• Exercise instructions
Among the entries that follow, the required portion opens with the line containing "(** The loop" and closes with the line containing "length a = S". Give that portion again exactly, and nothing else.

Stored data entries
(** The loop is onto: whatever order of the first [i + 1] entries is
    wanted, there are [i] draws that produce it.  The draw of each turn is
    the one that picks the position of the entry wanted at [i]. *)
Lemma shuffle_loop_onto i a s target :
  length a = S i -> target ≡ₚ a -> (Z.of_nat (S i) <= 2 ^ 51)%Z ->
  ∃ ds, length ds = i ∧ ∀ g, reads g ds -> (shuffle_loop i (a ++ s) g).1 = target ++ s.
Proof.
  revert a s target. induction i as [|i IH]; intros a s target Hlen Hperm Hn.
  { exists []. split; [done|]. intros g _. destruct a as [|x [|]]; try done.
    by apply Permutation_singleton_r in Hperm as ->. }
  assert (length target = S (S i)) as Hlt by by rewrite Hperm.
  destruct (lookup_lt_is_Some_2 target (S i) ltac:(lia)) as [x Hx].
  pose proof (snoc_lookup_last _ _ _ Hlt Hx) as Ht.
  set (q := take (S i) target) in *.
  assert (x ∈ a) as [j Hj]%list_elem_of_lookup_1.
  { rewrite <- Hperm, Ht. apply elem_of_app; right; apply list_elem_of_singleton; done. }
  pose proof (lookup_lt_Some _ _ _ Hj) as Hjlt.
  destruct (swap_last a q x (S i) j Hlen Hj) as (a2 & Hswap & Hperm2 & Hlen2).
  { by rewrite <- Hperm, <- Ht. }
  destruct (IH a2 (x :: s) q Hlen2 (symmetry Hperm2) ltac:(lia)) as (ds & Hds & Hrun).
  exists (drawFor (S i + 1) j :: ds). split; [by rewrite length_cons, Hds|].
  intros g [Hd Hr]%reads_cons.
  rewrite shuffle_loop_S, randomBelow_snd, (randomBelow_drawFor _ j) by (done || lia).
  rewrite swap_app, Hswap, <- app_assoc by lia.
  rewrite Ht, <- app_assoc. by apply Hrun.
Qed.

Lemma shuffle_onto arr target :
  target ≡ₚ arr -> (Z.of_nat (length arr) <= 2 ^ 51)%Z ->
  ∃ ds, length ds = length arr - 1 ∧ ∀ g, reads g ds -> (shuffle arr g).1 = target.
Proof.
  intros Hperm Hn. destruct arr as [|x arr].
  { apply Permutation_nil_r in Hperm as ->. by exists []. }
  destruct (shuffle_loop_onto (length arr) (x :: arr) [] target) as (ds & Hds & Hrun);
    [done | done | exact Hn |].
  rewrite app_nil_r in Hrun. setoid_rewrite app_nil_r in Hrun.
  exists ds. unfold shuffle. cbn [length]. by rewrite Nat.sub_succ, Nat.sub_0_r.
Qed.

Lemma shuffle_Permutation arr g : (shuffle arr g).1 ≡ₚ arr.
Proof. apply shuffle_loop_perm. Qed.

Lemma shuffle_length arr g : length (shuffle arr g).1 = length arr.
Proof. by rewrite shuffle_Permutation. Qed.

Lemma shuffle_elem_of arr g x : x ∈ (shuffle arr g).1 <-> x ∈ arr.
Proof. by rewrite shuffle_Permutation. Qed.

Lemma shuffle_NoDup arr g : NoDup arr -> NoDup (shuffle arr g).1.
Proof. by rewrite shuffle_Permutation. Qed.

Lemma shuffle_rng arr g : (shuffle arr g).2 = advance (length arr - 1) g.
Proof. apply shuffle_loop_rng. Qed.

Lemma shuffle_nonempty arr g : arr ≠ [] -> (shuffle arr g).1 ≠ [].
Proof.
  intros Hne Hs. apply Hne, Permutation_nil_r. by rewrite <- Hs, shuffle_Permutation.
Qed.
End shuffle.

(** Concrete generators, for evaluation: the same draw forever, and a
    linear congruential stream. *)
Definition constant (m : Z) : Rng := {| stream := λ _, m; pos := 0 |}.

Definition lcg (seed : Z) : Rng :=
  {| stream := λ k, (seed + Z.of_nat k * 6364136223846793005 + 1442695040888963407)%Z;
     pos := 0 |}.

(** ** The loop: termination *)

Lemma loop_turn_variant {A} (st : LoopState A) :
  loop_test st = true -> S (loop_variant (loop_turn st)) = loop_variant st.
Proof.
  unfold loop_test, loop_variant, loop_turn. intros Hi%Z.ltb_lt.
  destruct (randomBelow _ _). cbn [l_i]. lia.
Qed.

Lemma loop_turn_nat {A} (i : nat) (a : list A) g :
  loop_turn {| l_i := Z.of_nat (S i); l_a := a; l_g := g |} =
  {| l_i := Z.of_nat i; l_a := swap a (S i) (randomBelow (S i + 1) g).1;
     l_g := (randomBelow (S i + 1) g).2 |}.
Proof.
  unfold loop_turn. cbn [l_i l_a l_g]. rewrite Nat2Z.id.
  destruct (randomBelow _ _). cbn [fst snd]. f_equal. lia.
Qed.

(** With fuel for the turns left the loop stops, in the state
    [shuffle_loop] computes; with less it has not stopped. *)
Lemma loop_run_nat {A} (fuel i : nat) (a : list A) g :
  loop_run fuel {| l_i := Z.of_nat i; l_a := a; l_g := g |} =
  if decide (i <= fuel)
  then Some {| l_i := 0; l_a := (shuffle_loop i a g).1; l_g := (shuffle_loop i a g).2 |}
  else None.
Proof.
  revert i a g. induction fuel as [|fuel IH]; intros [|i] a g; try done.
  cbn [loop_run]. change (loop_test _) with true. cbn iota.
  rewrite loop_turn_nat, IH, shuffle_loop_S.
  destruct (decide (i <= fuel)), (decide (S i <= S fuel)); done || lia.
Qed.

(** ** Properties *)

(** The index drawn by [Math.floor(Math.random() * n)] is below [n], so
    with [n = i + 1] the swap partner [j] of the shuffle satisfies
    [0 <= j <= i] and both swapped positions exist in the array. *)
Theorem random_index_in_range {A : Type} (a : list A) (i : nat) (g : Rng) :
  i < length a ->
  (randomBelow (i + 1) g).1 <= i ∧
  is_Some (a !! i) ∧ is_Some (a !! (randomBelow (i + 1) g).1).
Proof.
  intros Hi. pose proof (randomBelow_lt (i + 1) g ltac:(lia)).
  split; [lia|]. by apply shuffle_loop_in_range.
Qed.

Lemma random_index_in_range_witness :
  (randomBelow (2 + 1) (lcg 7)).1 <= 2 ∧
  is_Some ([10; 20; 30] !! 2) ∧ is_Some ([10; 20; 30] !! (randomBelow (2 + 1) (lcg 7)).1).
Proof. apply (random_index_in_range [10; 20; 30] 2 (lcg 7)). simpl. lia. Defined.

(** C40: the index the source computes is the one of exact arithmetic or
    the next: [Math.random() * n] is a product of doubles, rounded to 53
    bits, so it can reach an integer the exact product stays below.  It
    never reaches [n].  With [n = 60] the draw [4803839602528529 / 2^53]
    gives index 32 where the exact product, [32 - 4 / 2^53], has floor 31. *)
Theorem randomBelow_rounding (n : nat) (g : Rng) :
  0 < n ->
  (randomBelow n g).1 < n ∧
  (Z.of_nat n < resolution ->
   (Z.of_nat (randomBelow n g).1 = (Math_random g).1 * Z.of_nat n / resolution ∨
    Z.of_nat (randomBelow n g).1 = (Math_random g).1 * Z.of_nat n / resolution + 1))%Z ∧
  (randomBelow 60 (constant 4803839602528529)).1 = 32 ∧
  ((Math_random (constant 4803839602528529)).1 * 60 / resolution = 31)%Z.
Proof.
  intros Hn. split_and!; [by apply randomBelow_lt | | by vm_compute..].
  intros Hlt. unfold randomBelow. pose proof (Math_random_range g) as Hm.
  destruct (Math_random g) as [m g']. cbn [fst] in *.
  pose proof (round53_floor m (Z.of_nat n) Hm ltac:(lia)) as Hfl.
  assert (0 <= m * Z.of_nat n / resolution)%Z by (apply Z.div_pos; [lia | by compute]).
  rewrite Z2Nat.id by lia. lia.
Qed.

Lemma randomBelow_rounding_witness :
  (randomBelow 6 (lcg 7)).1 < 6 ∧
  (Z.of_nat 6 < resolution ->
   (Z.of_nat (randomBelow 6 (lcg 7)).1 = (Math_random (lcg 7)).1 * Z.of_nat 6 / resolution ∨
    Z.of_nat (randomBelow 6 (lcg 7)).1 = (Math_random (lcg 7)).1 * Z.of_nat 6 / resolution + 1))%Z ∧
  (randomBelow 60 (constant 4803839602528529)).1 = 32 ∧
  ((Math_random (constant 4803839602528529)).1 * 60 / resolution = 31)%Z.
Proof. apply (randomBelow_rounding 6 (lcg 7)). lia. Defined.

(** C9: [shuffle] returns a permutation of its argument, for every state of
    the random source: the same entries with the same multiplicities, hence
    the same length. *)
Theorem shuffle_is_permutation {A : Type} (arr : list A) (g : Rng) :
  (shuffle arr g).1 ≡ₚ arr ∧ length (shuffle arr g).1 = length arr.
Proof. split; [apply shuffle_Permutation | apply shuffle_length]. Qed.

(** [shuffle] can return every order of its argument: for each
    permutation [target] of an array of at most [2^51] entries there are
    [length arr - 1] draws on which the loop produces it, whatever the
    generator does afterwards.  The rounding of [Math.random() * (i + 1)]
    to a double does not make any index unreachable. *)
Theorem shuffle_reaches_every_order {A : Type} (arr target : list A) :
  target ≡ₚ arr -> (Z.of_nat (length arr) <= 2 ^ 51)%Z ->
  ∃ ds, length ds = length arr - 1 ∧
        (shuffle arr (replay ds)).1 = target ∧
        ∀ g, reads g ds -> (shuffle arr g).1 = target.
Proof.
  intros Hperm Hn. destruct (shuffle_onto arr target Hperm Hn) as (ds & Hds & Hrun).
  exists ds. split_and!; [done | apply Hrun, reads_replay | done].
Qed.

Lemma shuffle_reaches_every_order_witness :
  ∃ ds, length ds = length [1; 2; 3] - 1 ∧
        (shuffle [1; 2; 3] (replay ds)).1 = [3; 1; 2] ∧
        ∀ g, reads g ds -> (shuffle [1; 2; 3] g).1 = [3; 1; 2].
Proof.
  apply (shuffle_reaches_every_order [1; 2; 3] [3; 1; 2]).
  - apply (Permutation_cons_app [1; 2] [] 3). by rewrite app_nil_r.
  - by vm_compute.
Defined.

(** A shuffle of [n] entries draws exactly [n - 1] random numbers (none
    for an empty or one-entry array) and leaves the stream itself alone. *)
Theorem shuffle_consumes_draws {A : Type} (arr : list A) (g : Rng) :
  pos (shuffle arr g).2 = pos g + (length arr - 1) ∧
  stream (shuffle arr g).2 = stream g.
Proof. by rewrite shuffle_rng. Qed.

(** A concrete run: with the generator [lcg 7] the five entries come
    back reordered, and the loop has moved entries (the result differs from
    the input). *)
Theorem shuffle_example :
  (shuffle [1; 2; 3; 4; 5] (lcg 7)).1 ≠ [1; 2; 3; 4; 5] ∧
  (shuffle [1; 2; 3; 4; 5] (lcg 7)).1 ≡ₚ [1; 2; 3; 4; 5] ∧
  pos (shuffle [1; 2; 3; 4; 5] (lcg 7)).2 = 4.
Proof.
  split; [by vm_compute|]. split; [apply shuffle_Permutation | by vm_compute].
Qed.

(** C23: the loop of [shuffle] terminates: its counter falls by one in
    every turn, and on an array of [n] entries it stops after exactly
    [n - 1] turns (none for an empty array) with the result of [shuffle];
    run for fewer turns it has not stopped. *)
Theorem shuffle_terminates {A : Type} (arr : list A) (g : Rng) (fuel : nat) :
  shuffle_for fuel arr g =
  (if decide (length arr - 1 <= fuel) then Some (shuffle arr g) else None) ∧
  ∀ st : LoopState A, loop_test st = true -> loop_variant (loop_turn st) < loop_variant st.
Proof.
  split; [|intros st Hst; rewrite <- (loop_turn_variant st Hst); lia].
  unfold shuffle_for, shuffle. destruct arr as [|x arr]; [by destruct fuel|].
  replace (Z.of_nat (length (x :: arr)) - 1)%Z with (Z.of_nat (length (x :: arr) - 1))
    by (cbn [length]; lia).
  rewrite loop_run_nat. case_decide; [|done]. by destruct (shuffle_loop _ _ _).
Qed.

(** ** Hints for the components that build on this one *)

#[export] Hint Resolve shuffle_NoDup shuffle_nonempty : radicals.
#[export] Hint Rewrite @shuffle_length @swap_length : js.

* * *

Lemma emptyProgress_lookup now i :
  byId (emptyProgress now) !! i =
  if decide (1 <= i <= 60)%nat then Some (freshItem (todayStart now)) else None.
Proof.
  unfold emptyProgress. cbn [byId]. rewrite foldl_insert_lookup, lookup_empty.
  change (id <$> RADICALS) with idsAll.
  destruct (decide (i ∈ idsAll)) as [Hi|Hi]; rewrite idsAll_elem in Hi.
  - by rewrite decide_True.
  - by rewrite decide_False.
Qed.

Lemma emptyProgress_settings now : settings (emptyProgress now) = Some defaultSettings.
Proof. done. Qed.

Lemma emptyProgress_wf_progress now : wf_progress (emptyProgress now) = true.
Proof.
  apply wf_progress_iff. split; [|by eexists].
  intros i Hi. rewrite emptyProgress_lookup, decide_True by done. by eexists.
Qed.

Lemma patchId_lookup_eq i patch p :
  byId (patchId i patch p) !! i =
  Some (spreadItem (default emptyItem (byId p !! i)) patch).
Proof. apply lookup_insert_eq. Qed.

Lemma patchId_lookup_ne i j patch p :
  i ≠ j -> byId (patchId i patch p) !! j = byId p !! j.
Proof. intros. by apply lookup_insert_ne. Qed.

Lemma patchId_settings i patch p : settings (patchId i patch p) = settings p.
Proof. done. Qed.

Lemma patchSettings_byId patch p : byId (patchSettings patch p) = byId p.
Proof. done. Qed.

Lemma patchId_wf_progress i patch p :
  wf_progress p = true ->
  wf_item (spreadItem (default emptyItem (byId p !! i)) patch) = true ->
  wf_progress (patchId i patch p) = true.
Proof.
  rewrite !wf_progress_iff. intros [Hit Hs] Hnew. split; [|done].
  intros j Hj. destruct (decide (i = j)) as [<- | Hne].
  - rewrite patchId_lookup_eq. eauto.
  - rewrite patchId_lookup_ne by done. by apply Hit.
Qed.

• Written solution
(** The loop is onto: whatever order of the first [i + 1] entries is
    wanted, there are [i] draws that produce it.  The draw of each turn is
    the one that picks the position of the entry wanted at [i]. *)
Lemma shuffle_loop_onto i a s target :
  length a = S i -> target ≡ₚ a -> (Z.of_nat (S i) <= 2 ^ 51)%Z ->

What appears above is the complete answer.